Imagine Being Part of a Church

Imagine Being Part of a Church November 27, 2020

Imagine being part of a church where your baby could be baptized by a priest or deacon who would hold your baby in her arms, with all the tenderness with which she has held her own children, as she welcomes them into God’s sacramental family.

Imagine being a part of a church that holds open nominations and elections among its lay members each year to be part of the parish council. And imagine when there is a personnel or policy question for the parish, the parish council decides, and the priest (if any at the moment) has just one vote.

Graffiti on front steps of St. Paul’s Church / author’s screen capture from Zoom meeting

Imagine being part of a church where the priest discovers “I can’t breathe” graffiti on the front steps of an urban parish when he arrives on Pentecost Sunday, and sees this as the Holy Spirit’s breath being given a chance to speak to us and convict us, and the parish council votes to let the graffiti remain as an ongoing witness.

Imagine being part of a church where the men’s group in a suburban parish votes to disassociate from a national fraternal group because of their failure to take a stand for racial justice, and continues their charitable work under a new name, honoring a late African American Bishop.

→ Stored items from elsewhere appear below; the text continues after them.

(* ===== verification/InspectApi.v ===== *)
(** The Inspect API ([fuchsia-inspect/src/lib.rs]): handles on the values of a
    state, properties, arrays and histograms, and the inspector; mappings of
    fresh VMOs ([mapped-vmo/src/lib.rs]). *)

From Stdlib Require Import SpecFloat.
From S2P Require Import Prelude SharedBuffer Float64 InspectFormat InspectBlock InspectHeap InspectState.

(** * Handles

    All handles of an inspector share its state, which the model threads; a
    handle without a block index is a no-op. *)
Record InspectType := { inner : option Z }.

Definition handle_new (block_index : Z) : InspectType := {| inner := Some block_index |}.
Definition new_no_op : InspectType := {| inner := None |}.
Definition is_valid (self : InspectType) : bool := bool_decide (is_Some (inner self)).

(** [.ok()] and [.unwrap_or_else(|e| fx_log_err!(..))] of a result. *)
Definition ok {A : Type} (m : M Error State A) : M Error State (option A) :=
  r <- try m ;; ret (match r with inl a => Some a | inr _ => None end).
Definition log_err (m : M Error State unit) : M Error State unit := ok m ;;; ret tt.

(** [self.inner.as_ref().and_then(|inner| ..).unwrap_or(new_no_op())] *)
Definition create_in (self : InspectType) (f : Z → M Error State Z) : M Error State InspectType :=
  match inner self with
  | None => ret new_no_op
  | Some block_index =>
      b <- ok (f block_index) ;;
      ret (match b with Some index => handle_new index | None => new_no_op end)
  end.

(** [if let Some(ref inner) = self.inner { .. }] *)
Definition update (self : InspectType) (f : Z → M Error State unit) : M Error State unit :=
  match inner self with
  | None => ret tt
  | Some block_index => log_err (f block_index)
  end.

(** [drop]: the result is [expect]ed. *)
Definition drop_with (self : InspectType) (f : Z → M Error State unit) : M Error State unit :=
  match inner self with
  | None => ret tt
  | Some block_index => unwrap (f block_index)
  end.

Section node.
Context {B : Bitfield}.

Definition allocate (name : list Z) (parent_index : Z) : M Error State InspectType :=
  b <- ok (create_node name parent_index) ;;
  ret (match b with Some index => handle_new index | None => new_no_op end).

Definition create_child (self : InspectType) (name : list Z) : M Error State InspectType :=
  create_in self (create_node name).

Definition create_string (self : InspectType) (name value : list Z) : M Error State InspectType :=
  create_in self (create_property name value PropertyString).

Definition create_bytes (self : InspectType) (name value : list Z) : M Error State InspectType :=
  create_in self (create_property name value PropertyBytes).

Definition drop_node (self : InspectType) : M Error State unit := drop_with self free_value.

(** [StringProperty] and [BytesProperty]. *)
Definition property_set_value (self : InspectType) (value : list Z) : M Error State unit :=
  update self (λ i, set_property i value).
Definition drop_property (self : InspectType) : M Error State unit := drop_with self free_property.
Definition drop_value (self : InspectType) : M Error State unit := drop_with self free_value.
End node.

(** * Numeric properties and arrays

    What the macros use of [i64], [u64] and [f64] besides the metric of the
    state. *)
Class Numeric {B : Bitfield} := {
  #[global] numeric_metric :: Metric;
  value_ge : Z → Z → bool;
  value_mul : Z → Z → result Error Z;
  of_usize : Z → Z
}.

(** [count as f64] *)
Definition f64_of_usize (n : Z) : Z := f64_to_bits (binary_normalize 53 1024 n 0 false).

Section numeric_types.
Context {B : Bitfield}.
Definition int_numeric : Numeric := {|
  numeric_metric := int_metric; value_ge := λ a b, b <=? a; value_mul := imul 64;
  of_usize := to_signed 64
|}.
Definition uint_numeric : Numeric := {|
  numeric_metric := uint_metric; value_ge := λ a b, b <=? a; value_mul := umul 64;
  of_usize := λ n, n
|}.
Definition double_numeric : Numeric := {|
  numeric_metric := double_metric; value_ge := λ a b, f64_leb b a;
  value_mul := λ a b, Ok (f64_mul a b); of_usize := f64_of_usize
|}.
End numeric_types.

Section properties.
Context {B : Bitfield} {N : Numeric}.

Definition create_numeric (self : InspectType) (name : list Z) (value : Z) : M Error State InspectType :=
  create_in self (create_metric name value).

Definition numeric_set (self : InspectType) (value : Z) : M Error State unit :=
  update self (λ i, set_metric i value).
Definition numeric_add (self : InspectType) (value : Z) : M Error State unit :=
  update self (λ i, add_metric i value).
Definition numeric_subtract (self : InspectType) (value : Z) : M Error State unit :=
  update self (λ i, subtract_metric i value).
Definition numeric_get (self : InspectType) : M Error State Z :=
  match inner self with
  | Some block_index => get_metric block_index
  | None => fail PropertyNoOp
  end.

Definition create_array_internal (self : InspectType) (name : list Z) (slots : Z) (format : ArrayFormat)
    : M Error State InspectType :=
  create_in self (create_array name slots format).
Definition create_array_property (self : InspectType) (name : list Z) (slots : Z)
    : M Error State InspectType :=
  create_array_internal self name slots ArrayDefault.

Definition array_set (self : InspectType) (index value : Z) : M Error State unit :=
  update self (λ i, set_array_slot i index value).
Definition array_add (self : InspectType) (index value : Z) : M Error State unit :=
  update self (λ i, add_array_slot i index value).
Definition array_subtract (self : InspectType) (index value : Z) : M Error State unit :=
  update self (λ i, subtract_array_slot i index value).

(** * Histograms *)
Record LinearHistogramParams := { lp_floor : Z; lp_step_size : Z; lp_buckets : Z }.
Record LinearHistogramProperty := {
  lh_array : InspectType; lh_floor : Z; lh_slots : Z; lh_step_size : Z
}.

Definition create_linear_histogram (self : InspectType) (name : list Z) (params : LinearHistogramParams)
    : M Error State LinearHistogramProperty :=
  slots <- lift (uadd 8 (lp_buckets params) LINEAR_HISTOGRAM_EXTRA_SLOTS) ;;
  array <- create_array_internal self name slots LinearHistogram ;;
  array_set array 0 (lp_floor params) ;;;
  array_set array 1 (lp_step_size params) ;;;
  ret {| lh_array := array; lh_floor := lp_floor params; lh_slots := slots;
         lh_step_size := lp_step_size params |}.

(** The [while] loop of [get_index]; [index] is a [u8]. *)
Fixpoint linear_index (fuel : nat) (value step_size slots current_floor index : Z) : result Error Z :=
  match fuel with
  | O => OutOfFuel
  | S fuel =>
      last <-? usub slots 1 ;;
      if value_ge value current_floor && (index <? last) then
        current_floor <-? value_add current_floor step_size ;;
        index <-? uadd 8 index 1 ;;
        linear_index fuel value step_size slots current_floor index
      else Ok index
  end.

Definition linear_get_index (self : LinearHistogramProperty) (value : Z) : result Error Z :=
  start <-? usub LINEAR_HISTOGRAM_EXTRA_SLOTS 2 ;;
  linear_index 256 value (lh_step_size self) (lh_slots self) (lh_floor self) start.

Definition linear_insert_multiple (self : LinearHistogramProperty) (value count : Z) : M Error State unit :=
  index <- lift (linear_get_index self value) ;;
  array_add (lh_array self) index (of_usize count).
Definition linear_insert (self : LinearHistogramProperty) (value : Z) : M Error State unit :=
  linear_insert_multiple self value 1.

Record ExponentialHistogramParams := {
  ep_floor : Z; ep_initial_step : Z; ep_step_multiplier : Z; ep_buckets : Z
}.
Record ExponentialHistogramProperty := {
  eh_array : InspectType; eh_floor : Z; eh_initial_step : Z; eh_step_multiplier : Z; eh_slots : Z
}.

Definition create_exponential_histogram (self : InspectType) (name : list Z)
    (params : ExponentialHistogramParams) : M Error State ExponentialHistogramProperty :=
  slots <- lift (uadd 8 (ep_buckets params) EXPONENTIAL_HISTOGRAM_EXTRA_SLOTS) ;;
  array <- create_array_internal self name slots ExponentialHistogram ;;
  array_set array 0 (ep_floor params) ;;;
  array_set array 1 (ep_initial_step params) ;;;
  array_set array 2 (ep_step_multiplier params) ;;;
  ret {| eh_array := array; eh_floor := ep_floor params; eh_initial_step := ep_initial_step params;
         eh_step_multiplier := ep_step_multiplier params; eh_slots := slots |}.

Fixpoint exponential_index (fuel : nat) (value step_multiplier slots current_floor current_step index : Z)
    : result Error Z :=
  match fuel with
  | O => OutOfFuel
  | S fuel =>
      last <-? usub slots 1 ;;
      if value_ge value current_floor && (index <? last) then
        current_floor <-? value_add current_floor current_step ;;
        current_step <-? value_mul current_step step_multiplier ;;
        index <-? uadd 8 index 1 ;;
        exponential_index fuel value step_multiplier slots current_floor current_step index
      else Ok index
  end.

Definition exponential_get_index (self : ExponentialHistogramProperty) (value : Z) : result Error Z :=
  start <-? usub EXPONENTIAL_HISTOGRAM_EXTRA_SLOTS 2 ;;
  exponential_index 256 value (eh_step_multiplier self) (eh_slots self) (eh_floor self)
    (eh_initial_step self) start.

Definition exponential_insert_multiple (self : ExponentialHistogramProperty) (value count : Z)
    : M Error State unit :=
  index <- lift (exponential_get_index self value) ;;
  array_add (eh_array self) index (of_usize count).
Definition exponential_insert (self : ExponentialHistogramProperty) (value : Z) : M Error State unit :=
  exponential_insert_multiple self value 1.
End properties.

(** * The inspector *)
Definition ROOT_NAME : list Z := [114; 111; 111; 116].

Record Inspector := { root_node : InspectType; vmo : option unit }.

Definition inspector_is_valid (self : Inspector) : bool :=
  bool_decide (is_Some (vmo self)) && is_valid (root_node self).
Definition inspector_no_op : Inspector := {| root_node := new_no_op; vmo := None |}.

Section inspector.
Context {B : Bitfield}.
(** Whether the kernel creates and maps a VMO of a size; its bytes are zero. *)
Context (zx_allocates : Z → bool).

Definition mapping_allocate (size : Z) : result Error Mapping :=
  if zx_allocates size then Ok {| mapping_bytes := zeros size |} else Err FailedToAllocateVmo.

Definition vmo_size (max_size : Z) : result Error Z :=
  let size := Z.max MINIMUM_VMO_SIZE_BYTES max_size in
  if negb (size mod MINIMUM_VMO_SIZE_BYTES =? 0)
  then umul 64 (1 + size / MINIMUM_VMO_SIZE_BYTES) MINIMUM_VMO_SIZE_BYTES
  else Ok size.

Definition new_root (max_size : Z) : result Error (State * InspectType) :=
  size <-? vmo_size max_size ;;
  mapping <-? mapping_allocate size ;;
  let (r, heap) := new_heap mapping in
  r ;?;
  state <-? fst (create heap) ;;
  let (root, state) := allocate ROOT_NAME ROOT_PARENT_INDEX state in
  root_node <-? root ;;
  Ok (state, root_node).

(** The state is the one the root node refers to. *)
Definition new_with_size (max_size : Z) : result Error (option State * Inspector) :=
  match new_root max_size with
  | Ok (state, root) => Ok (Some state, {| root_node := root; vmo := Some tt |})
  | Err _ => Ok (None, inspector_no_op)
  | Panic => Panic
  | OutOfFuel => OutOfFuel
  end.

Definition new_inspector : result Error (option State * Inspector) :=
  new_with_size DEFAULT_VMO_SIZE_BYTES.
End inspector.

Imagine being part of a church where the Bishop is a spiritual leader with only modest administrative duties and authority, and where only a handful of people work in the diocesan offices. Imagine that the Bishop exercised little control over your own parish, and that diocesan involvement was mostly limited to ministries that could not be self-sustaining, such as campus ministries and newly-formed and poor parishes. Imagine, however, that the Bishop was concerned that parishes might not have the right incentives to stay safe in a pandemic, and so set strict diocesan rules and oversight regarding the safety of liturgical practices and building usage during this national emergency.

Imagine being part of a church that convenes annually all the clergy in the diocese, and lay delegates from every parish, to set policies and the budget of the diocese. Imagine any one of these hundreds of participants could offer resolutions or amendments, even overriding the will of the Bishop by their collective votes. Imagine this convention voted down the proposed budget because it did not sufficiently prioritize the needs of poor and largely-immigrant parishes in a time when collections are down but community needs are high.

Imagine that the convention considered a proposal to recommend that all parishes provide paid parental leave not only to female clergy who had given birth, but to all clergy and lay staff who give birth, or their partner does, or who adopt a child. Imagine that the concern was not over the cost or incentives of such a policy, but whether it was written so as not to reduce the benefits of anyone who was already receiving paid maternity leave.

Imagine being part of a church in which most administrative decisions of the diocese were made by an executive committee consisting of the Bishop and clergy and lay members elected by regional groupings of parishes. Imagine that the convention electing at-large representatives voted overwhelmingly for lay candidates who were ethnically diverse and clergy who were outspoken about social justice issues.

Imagine being part of a church that asks you to promise to proclaim by word and example the Gospel, seek and serve Christ in all persons, loving your neighbor as yourself, strive for justice and peace among all people, and respect the dignity of every human being.

Would you think being an active member of such a church would be worth your time? If you found out a priest in this church had committed sexual abuse, would you consider it a stain on the entire church, or would you seek to restore the church community by supporting the victim and supporting removal of the offender? If you felt that a church policy didn’t go far enough in supporting those in need, would you despair of it ever changing, or would you have hope that you could work and organize to change it in the near future? Would the saying “we are the Church” ring true for you?

Does this all seem too far-fetched to hope for? These are all things I have actually witnessed this year in the church I now attend. Not a hope, not a dream, but a reality.

There is nothing in Catholic dogma that precludes any of this becoming reality in the Catholic Church, if only the Pope would allow it. So what conclusion do you draw?